INTEGRATED OPTICAL DETECTION AND TRAPPING OF MICRO AND NANO BIOPARTICLES

Medical and molecular diagnostics are based on the detection of biological particles. The dimensions of these particles are typically in the micro to nano scale. Often these particles are detected by relatively large conventional microscopes and devices, requiring a large and well-equipped laboratory. For this reason, this technology is usually expensive and complex. In many cases, a patient has to go to a hospital for an investigation, after which several days should be waited for the results and the diagnosis. Over the past decade, a lot of research has been performed on point-of-care lab-on-chip applications. These devices can generate almost instantaneous results and allow monitoring of the patient's health status at home. These applications mostly use electrical and optical detection methods. On-chip optical components have contributed to the miniaturization of microscopy technology to the chip scale. Large amounts of diagnostic devices can be utilized in parallel in a single chip and diagnosis can be performed remarkably faster. In addition, this parallelization and the simple integration with electronics results in a large cost reduction. This low cost and high speed for chip-level optical devices are likely to be the milestones of the development of point-of-care platforms in the near future. This thesis focuses on the detection of micro and nano particles by chip-based optical detection, for which two different techniques are used. Labeled microparticles and label-free nanoparticles were detected and identified by photonic chips. The applications of these techniques are discussed in this thesis. On the one hand, microparticles, such as peripheral blood mononuclear cells (PBMCs), were detected by focusing grating couplers (FGCs) in a SiN waveguide platform. On the other hand, label-free dielectric nanoparticles were captured, detected and identified using plasmonic nanopores.

SiN is a CMOS compliant material with a high refractive index of about 2. Because of its transparency in the visible spectrum, it is a very interesting material for biosensor applications such as fluorescent detection. An integrated SiN platform was therefore used in this thesis for the detection of microparticles.

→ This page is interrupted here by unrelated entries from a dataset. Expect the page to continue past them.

(* ===== verification/Auth.v ===== *)
(** * Credentials ([internal/auth/provider.go])

    How a check gets its authentication headers: secret references resolved by a
    chain of resolvers, and the readiness test of OAuth settings. The environment
    variables, the files and the host's keyring tools are what a [Secrets] says
    they hold. Errors are kinds; their messages, which quote the reference, are
    left out. The mock redirect server is not modelled. *)

From Stdlib Require Import ZArith Lia Ascii.
From stdpp Require Import base tactics strings gmap.
From stdpp Require Import list.
From S2P Require Import Prelude Bytes Net Url Targets.

Open Scope Z_scope.

Inductive auth_error :=
  | ErrSecretNotFound
  | ErrSecretRefInvalid
  | ErrProviderUnsupported
  | ErrSecretIO                       (* any other error reading a secret *)
  | ErrJoined (errs : list auth_error)
  | ErrBearerRef | ErrAPIKeyRef | ErrOAuthSettings | ErrUnsupportedType
  | ErrOAuthValidation (why : string).

(** [errors.Is] against the three sentinels that let the chain go on. *)
Definition try_next (e : auth_error) : bool :=
  match e with
  | ErrSecretNotFound | ErrSecretRefInvalid | ErrProviderUnsupported => true
  | _ => false
  end.

(** ** Resolvers *)

(** A resolver answers a reference with a secret or an error. *)
Class SecretResolver (R : Type) := Resolve : R → string → string + auth_error.

Inductive file_content := Absent | Unreadable | Content (s : string).

Record Secrets := mkSecrets {
  environ : gmap string string;             (* os.LookupEnv *)
  read_file : string → file_content;        (* os.ReadFile *)
  keyring : string → string → option string; (* the host tool's output, None when it fails *)
  keyring_host : bool;                      (* macOS or Linux *)
}.

Definition resolve_env (s : Secrets) (ref : string) : string + auth_error :=
  if negb (HasPrefix ref "env://") then inr ErrProviderUnsupported
  else
    let key := TrimPrefix ref "env://" in
    if key =s "" then inr ErrSecretRefInvalid
    else
      match environ s !! key with
      | None => inr ErrSecretNotFound
      | Some v => if v =s "" then inr ErrSecretNotFound else inl v
      end.

Definition resolve_file (s : Secrets) (ref : string) : string + auth_error :=
  if negb (HasPrefix ref "file://") then inr ErrProviderUnsupported
  else
    let path := TrimPrefix ref "file://" in
    if path =s "" then inr ErrSecretRefInvalid
    else
      match read_file s path with
      | Absent => inr ErrSecretNotFound
      | Unreadable => inr ErrSecretIO
      | Content b => inl (TrimSpace b)
      end.

Definition parseKeyringRef (ref : string) : (string * string) + auth_error :=
  if negb (HasPrefix ref "keychain://") then inr ErrProviderUnsupported
  else
    match Split (TrimPrefix ref "keychain://") "/" with
    | [service; account] =>
        let service := TrimSpace service in
        let account := TrimSpace account in
        if (service =s "") || (account =s "") then inr ErrSecretRefInvalid else inl (service, account)
    | _ => inr ErrSecretRefInvalid
    end.

Definition resolve_keyring (s : Secrets) (ref : string) : string + auth_error :=
  match parseKeyringRef ref with
  | inr e => inr e
  | inl (service, account) =>
      if negb (keyring_host s) then inr ErrProviderUnsupported
      else
        match keyring s service account with
        | None => inr ErrSecretNotFound
        | Some out => if TrimSpace out =s "" then inr ErrSecretNotFound else inl (TrimSpace out)
        end
  end.

(** [ChainResolver.Resolve] *)
Fixpoint chain (rs : list (string → string + auth_error)) (errs : list auth_error) (ref : string)
  : string + auth_error :=
  match rs with
  | [] => match errs with [] => inr ErrSecretNotFound | _ => inr (ErrJoined errs) end
  | r :: rs =>
      match r ref with
      | inl v => inl v
      | inr e => if try_next e then chain rs (errs ++ [e]) ref else inr e
      end
  end.

Definition ChainResolver (s : Secrets) (ref : string) : string + auth_error :=
  chain [resolve_env s; resolve_file s; resolve_keyring s] [] ref.

#[export] Instance Secrets_resolver : SecretResolver Secrets := ChainResolver.

(** ** OAuth readiness ([DefaultOAuthValidator]) *)

Record OAuthValidationInput := mkOAuthInput {
  oin_ClientID : string;
  oin_TokenURL : string;
  oin_RedirectURL : string;
  oin_CallbackID : string;
  oin_Scopes : list string;
  oin_ClientSecret : string;
}.

Definition isLocalHTTPTokenURL (u : URL) : bool :=
  (url_Scheme u =s "http") && mem (ToLower (Hostname u)) ["127.0.0.1"; "localhost"; "::1"].

Definition secure_url (raw : string) : bool :=
  match Parse raw with
  | None => false
  | Some u => (url_Scheme u =s "https") || isLocalHTTPTokenURL u
  end.

(** Ready or not, or the error's text without its detail. *)
Definition oauth_Validate (i : OAuthValidationInput) : bool + string :=
  if blank (oin_ClientID i) then inr "client_id is required"
  else if blank (oin_TokenURL i) then inr "token_url is required"
  else if negb (secure_url (oin_TokenURL i)) then inr "token_url must use https"
  else if blank (oin_RedirectURL i) then inr "redirect_url is required"
  else if negb (secure_url (oin_RedirectURL i)) then inr "redirect_url must use https"
  else if blank (oin_CallbackID i) then inr "callback_id is required"
  else if oin_ClientSecret i =s "" then inl false
  else inl true.

(** ** Headers *)

Abbreviation Headers := (gmap string string).

Section Manager.
Context {R : Type} `{SecretResolver R}.

Definition bearer_headers (cfg : AuthConfig) (secret : string) : Headers :=
  let h := if auth_Header cfg =s "" then "Authorization" else auth_Header cfg in
  if HasPrefix (ToLower (TrimSpace secret)) "bearer " then {[h := secret]}
  else {[h := "Bearer " +:+ secret]}.

Definition oauth_headers (secrets : R) (cfg : AuthConfig) : Headers + auth_error :=
  if (auth_ClientID cfg =s "") || (auth_TokenURL cfg =s "") || (auth_RedirectURL cfg =s "")
     || (auth_CallbackID cfg =s "") then inr ErrOAuthSettings
  else
    let validate clientSecret :=
      match oauth_Validate (mkOAuthInput (auth_ClientID cfg) (auth_TokenURL cfg)
              (auth_RedirectURL cfg) (auth_CallbackID cfg) (auth_Scopes cfg) clientSecret) with
      | inr why => inr (ErrOAuthValidation why)
      | inl false => inr (ErrOAuthValidation "missing client secret")
      | inl true => inl ∅
      end in
    if auth_SecretRef cfg =s "" then validate ""
    else
      match Resolve secrets (auth_SecretRef cfg) with
      | inr e => inr e
      | inl secret => validate secret
      end.

Definition BuildHeaders (secrets : R) (cfg : AuthConfig) : Headers + auth_error :=
  if (auth_Type cfg =s "") || (auth_Type cfg =s AuthNone) then inl ∅
  else if auth_Type cfg =s AuthBearer then
    if auth_SecretRef cfg =s "" then inr ErrBearerRef
    else
      match Resolve secrets (auth_SecretRef cfg) with
      | inr e => inr e
      | inl secret => inl (bearer_headers cfg secret)
      end
  else if auth_Type cfg =s AuthAPIKey then
    if (auth_SecretRef cfg =s "") || (auth_KeyName cfg =s "") then inr ErrAPIKeyRef
    else
      match Resolve secrets (auth_SecretRef cfg) with
      | inr e => inr e
      | inl secret => inl {[auth_KeyName cfg := secret]}
      end
  else if auth_Type cfg =s AuthOAuth then oauth_headers secrets cfg
  else inr ErrUnsupportedType.
End Manager.

(** ** Properties *)

Lemma TrimPrefix_app p r : TrimPrefix (p +:+ r) p = r.
Proof. unfold TrimPrefix. rewrite HasPrefix_app. by rewrite sdrop_app. Qed.

Lemma sapp_inv_head (p a b : string) : p +:+ a = p +:+ b → a = b.
Proof. intros H. by apply sapp_inj_length in H as [_ ?]. Qed.

Lemma resolve_env_spec s ref v :
  resolve_env s ref = inl v ↔
  ∃ k, ref = "env://" +:+ k ∧ k ≠ "" ∧ environ s !! k = Some v ∧ v ≠ "".
Proof.
  unfold resolve_env. destruct (HasPrefix ref "env://") eqn:Hp; cbn.
  - apply HasPrefix_spec in Hp as (k & ->). rewrite TrimPrefix_app.
    destruct (k =s "") eqn:Hk; [apply streq_true in Hk|apply streq_false in Hk].
    { split; [done|]. intros (k' & <-%sapp_inv_head & ? & _). done. }
    destruct (environ s !! k) as [w|] eqn:He; [|naive_solver].
    destruct (w =s "") eqn:Hw; [apply streq_true in Hw|apply streq_false in Hw].
    { split; [done|]. intros (k' & <-%sapp_inv_head & _ & ? & ?). naive_solver. }
    split; [intros [= <-]; by exists k|]. intros (k' & <-%sapp_inv_head & _ & ? & _). congruence.
  - split; [done|]. intros (k & -> & _). by rewrite HasPrefix_app in Hp.
Qed.

Lemma resolve_file_spec s ref v :
  resolve_file s ref = inl v ↔
  ∃ p c, ref = "file://" +:+ p ∧ p ≠ "" ∧ read_file s p = Content c ∧ v = TrimSpace c.
Proof.
  unfold resolve_file. destruct (HasPrefix ref "file://") eqn:Hp; cbn.
  - apply HasPrefix_spec in Hp as (k & ->). rewrite TrimPrefix_app.
    destruct (k =s "") eqn:Hk; [apply streq_true in Hk|apply streq_false in Hk].
    { split; [done|]. intros (k' & c & <-%sapp_inv_head & ? & _). done. }
    destruct (read_file s k) as [| |c] eqn:He.
    1,2: split; [done|]; intros (k' & c & <-%sapp_inv_head & _ & ? & _); congruence.
    split; [intros [= <-]; by exists k, c|]. intros (k' & c' & <-%sapp_inv_head & _ & ? & ->). congruence.
  - split; [done|]. intros (k & c & -> & _). by rewrite HasPrefix_app in Hp.
Qed.

Lemma resolve_keyring_spec s ref v :
  resolve_keyring s ref = inl v ↔
  ∃ service account out, parseKeyringRef ref = inl (service, account) ∧ keyring_host s = true ∧
    keyring s service account = Some out ∧ v = TrimSpace out ∧ v ≠ "".
Proof.
  unfold resolve_keyring. destruct (parseKeyringRef ref) as [[sv ac]|e]; [|naive_solver].
  destruct (keyring_host s); cbn; [|naive_solver].
  destruct (keyring s sv ac) as [out|] eqn:Hk; [|naive_solver].
  destruct (TrimSpace out =s "") eqn:Ho; [apply streq_true in Ho|apply streq_false in Ho]; naive_solver.
Qed.

(** A resolver that refuses because the reference is not its own, or finds
    nothing, lets the chain go on; what the chain finds is what one of them found. *)
Lemma chain_found rs errs ref v :
  chain rs errs ref = inl v → ∃ r, r ∈ rs ∧ r ref = inl v.
Proof.
  revert errs. induction rs as [|r rs IH]; intros errs; cbn; [by destruct errs|].
  destruct (r ref) as [w|e] eqn:Hr; [intros [= ->]; exists r; split; [by left|done]|].
  destruct (try_next e); [|done]. intros (r' & ? & ?)%IH. exists r'. split; [by right|done].
Qed.

Lemma chain_reaches before r after errs ref v :
  Forall (λ r', ∃ e, r' ref = inr e ∧ try_next e = true) before → r ref = inl v →
  chain (before ++ r :: after) errs ref = inl v.
Proof.
  intros Hb Hr. revert errs. induction Hb as [|r' b (e & He & Ht) _ IH]; intros errs; cbn.
  - by rewrite Hr.
  - by rewrite He, Ht.
Qed.

(** A reference is answered with what its scheme names and nothing else: an
    environment variable that is set and not empty, the trimmed content of a file,
    or what the host's keyring holds for the service and the account. *)
Theorem ChainResolver_spec (s : Secrets) (ref v : string) :
  ChainResolver s ref = inl v ↔
  (∃ k, ref = "env://" +:+ k ∧ k ≠ "" ∧ environ s !! k = Some v ∧ v ≠ "") ∨
  (∃ p c, ref = "file://" +:+ p ∧ p ≠ "" ∧ read_file s p = Content c ∧ v = TrimSpace c) ∨
  (∃ service account out, parseKeyringRef ref = inl (service, account) ∧ keyring_host s = true ∧
    keyring s service account = Some out ∧ v = TrimSpace out ∧ v ≠ "").
Proof.
  rewrite <- resolve_env_spec, <- resolve_file_spec, <- resolve_keyring_spec. split.
  - intros (r & Hin & Hr)%chain_found. set_unfold. destruct Hin as [->|[->|[->|[]]]]; auto.
  - intros [H|[H|H]].
    + by apply (chain_reaches [] (resolve_env s)).
    + apply (chain_reaches [resolve_env s] (resolve_file s)); [|done].
      pose proof H as (p & c & -> & _)%resolve_file_spec. constructor; [by eexists|done].
    + apply (chain_reaches [resolve_env s; resolve_file s] (resolve_keyring s) []); [|done].
      pose proof H as (sv & ac & o & Hp & _)%resolve_keyring_spec. unfold parseKeyringRef in Hp.
      destruct (HasPrefix ref "keychain://") eqn:Hk; [|done].
      apply HasPrefix_spec in Hk as (r & ->). repeat constructor; by eexists.
Qed.

(** An environment variable or a keyring entry that is empty is no secret; an
    empty file is, and a bearer header without a token is sent. *)
Example empty_file_secret :
  let s := mkSecrets {["K" := ""]} (λ _, Content " ") (λ _ _, None) true in
  let cfg ref := mkAuthConfig AuthBearer "" "" ref "" "" "" "" [] "" in
  BuildHeaders s (cfg "env://K") = inr (ErrJoined [ErrSecretNotFound; ErrProviderUnsupported; ErrProviderUnsupported]) ∧
  BuildHeaders s (cfg "file://f") = inl {["Authorization" := "Bearer "]}.
Proof. by split; vm_compute. Qed.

Microscopes and their objective lenses are often used for different detection techniques. They allow to focus light into and collect light from a single focus point. A miniaturized version of such microscope objective lenses was designed in this thesis and studied in an integrated SiN platform. The structures designed for this purpose consist of FGCs fed by a SiN waveguide and focusing the light above the surface of the chip. Those devices were designed by a phase matching technique. The focal characteristics of those devices were analyzed using Finite-Difference Time Domain (FDTD) simulations and a series of experiments. In this way, light could be focused at the desired locations and experimental dimensions of the focus could be realized with dimensions of 300 nm at a wavelength of 638 nm.

In this manner, microparticles could be detected analogously to conventional microscopy. In the integrated platform, FGCs were used for the excitation and collection of the fluorescent signal. A FGC was used for the excitation of the fluorescence while three FGCs were used for the collection of the emitted signal. All couplers were designed to overlap their focus for an efficient excitation and collection. The structures and their efficiency were modeled by FDTD simulations. The whole platform was integrated into a microfluidic channel for optimal characterization. In the excitation profile measurements, a confinement size less than 750 nm was measured for the focus spot at an excitation wavelength of 638 nm. Then, fluorescently labeled polystyrene particles of 1 μm and 15 μm and PBMCs were injected into the channel and their fluorescent signal was excited and recorded by the FGCs. The fluorescent signals were measured via a microscope-camera arrangement. The collection efficiency of the FGCs was analyzed using different models. Experimental collection efficiency was defined as the ratio between the fluorescent signal detected by the camera and the total fluorescence emitted by the particle. Efficiencies up to 0.11% were experimentally realized for 1 μm particles, which is in good agreement with the FDTD simulations. In addition, it was shown that the maximum experimental fluorescence efficiency is inversely proportional to the dimensions of the particles. These results will contribute to chip-based  cytometry and spectroscopy applications.

For detection of nanoparticles, it is necessary to focus the light in regions below the diffraction limit. Plasmonic structures allow to focus light in these nanoscale dimensions. Nano apertures are often used to detect nanoparticles such as proteins using electrical and optical techniques. Plasmonic nanopores are metallic nano apertures that are realized by perforating a thin membrane connecting two electrolyte chambers. It was shown that nanopores with a specific geometry can identify different molecules by means of Surface Enhanced Raman Spectroscopy (SERS). For label-free detection of individual dielectric nanoparticles, it is necessary to confine the field in a dimension similar to the size of the particle. In addition, the Brownian motion of such particles limits the total amount of photons that can be detected. In this thesis, it is demonstrated that plasmonic nanopores can be used to capture and detect 20 nm polystyrene particles in solution by means of SERS. This opens interesting perspectives for the detection of small biological particles and nanotribological studies.